As Elia Kazan walks to the microphone to receive his Honorary Oscar, about two-thirds of the room stands to clap. Warren Beatty is fighting back tears. The other third, motionless, still watches.
And so it was with Kazan's films. The director's politics, though divisive, never overshadowed his gift. His films were not so divisive; A Streetcar Named Desire, On the Waterfront and East of Eden came as close as any other filmmaker's works to defining American film in the 1950s.
In The New Yorker's review of "The Elia Kazan Collection," the new boxed set of Kazan's works, friend and enemy alike are quoted referring to the Turkish immigrant as a "Father." For Beatty, whose stardom Kazan precipitated, as well as for Marlon Brando and James Dean, this description is especially accurate. We learn about Kazan's relationship with his own father, and it soon becomes clear that the story of the director informs the stories, not just of his own works, but also those of the American film industry he influenced. Moviegoers today are all, to one degree or another, his grandchildren, and we owe it to him to sit and listen to his tall tales. The New Yorker abides:
At work, Kazan became the receptive, supportive, intimate, authoritative father he'd never had. "I've never seen a director who became as deeply and emotionally involved in a scene," Marlon Brando wrote in his autobiography, "Songs My Mother Taught Me." "Kazan was the best actors' director by far of any I've worked for. [He] got into a part with me and virtually acted it with me."

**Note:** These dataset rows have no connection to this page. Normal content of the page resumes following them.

Lemma event_loop_turn_inv (turns : nat) (timeout : Z) (reg reg' go_on : bool) (l l' : server_list_t)
    (w w' : World) :
  event_loop_turn env mem dns_query seshat_enabled turns timeout reg l w = Done ((go_on, reg', l'), w') →
  has_default l w → has_default l' w' /\ (go_on = false → loop_ended w').
Proof.
  unfold loop_ended. intros Hr [Hl|Hs].
  2:{ apply (framed_event_loop_turn _ flag_set_free) in Hr; [|done]. split; [by right|by left]. }
  unfold event_loop_turn, turn_end in Hr. inv_bind Hr ms w1 R1. inv_bind Hr u w2 R2. inv_bind Hr reg1 w3 R3.
  inv_bind Hr down w4 R4. inv_bind Hr up w5 R5.
  assert (up = 0 \/ shut w5 \/ wait_failed w5) as Hup.
  { destruct down; [by apply wait_while_interface_down_inv in R5|left; by injection R5 as <- _]. }
  destruct (Z.eqb_spec up 0) as [->|Hup0]; cbn [negb] in Hr.
  2:{ injection Hr as <- _ <- <-. split; [by left|]. intros _. destruct Hup as [?|[?|?]]; [done|by left|by right; left]. }
  inv_bind Hr retry w6 R6. apply read_close_retry_inv in R6 as [R6 _]. inv_bind Hr l1 w7 R7.
  inv_bind Hr retry' w8 R8. 
  assert (close_retry w7 = false /\ has_default l1 w7) as [Hc Hd].
  { destruct retry; [by apply close_and_reconnect_inv in R7|].
    injection R7 as <- <-. split; [done|by left]. }
  assert (has_default l1 w8) as Hd8.
  { destruct Hd as [?|?]; [by left|right]. exact (framed_read_close_retry _ _ _ _ ltac:(eassumption) R8). }
  apply read_close_retry_inv in R8 as [_ R8]. destruct retry'.
  { injection Hr as <- _ <- <-. split; [done|]. intros _. right. right. by destruct R8; [|congruence|]. }
  inv_bind Hr stop w9 R9. injection Hr as <- _ <- <-.
  pose proof (framed_read _ env flag_set_free w8 stop w9) as Hkeep.
  split; [destruct Hd8 as [?|?]; [by left|right; by apply Hkeep]|].
  destruct stop; [|done]. intros _. left. by apply read_g_shutdown_inv in R9.
Qed.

He believed that, for an interpretation to be owned by an actor, the actor had to find it in himself. "He would send one actor to listen to a particular piece of jazz, another to a certain novel, another to see a psychiatrist, another he would simply kiss," [playwright Arthur] Miller recalled. Kazan's trick was to make the actors feel as though his ideas were actually their own revelations.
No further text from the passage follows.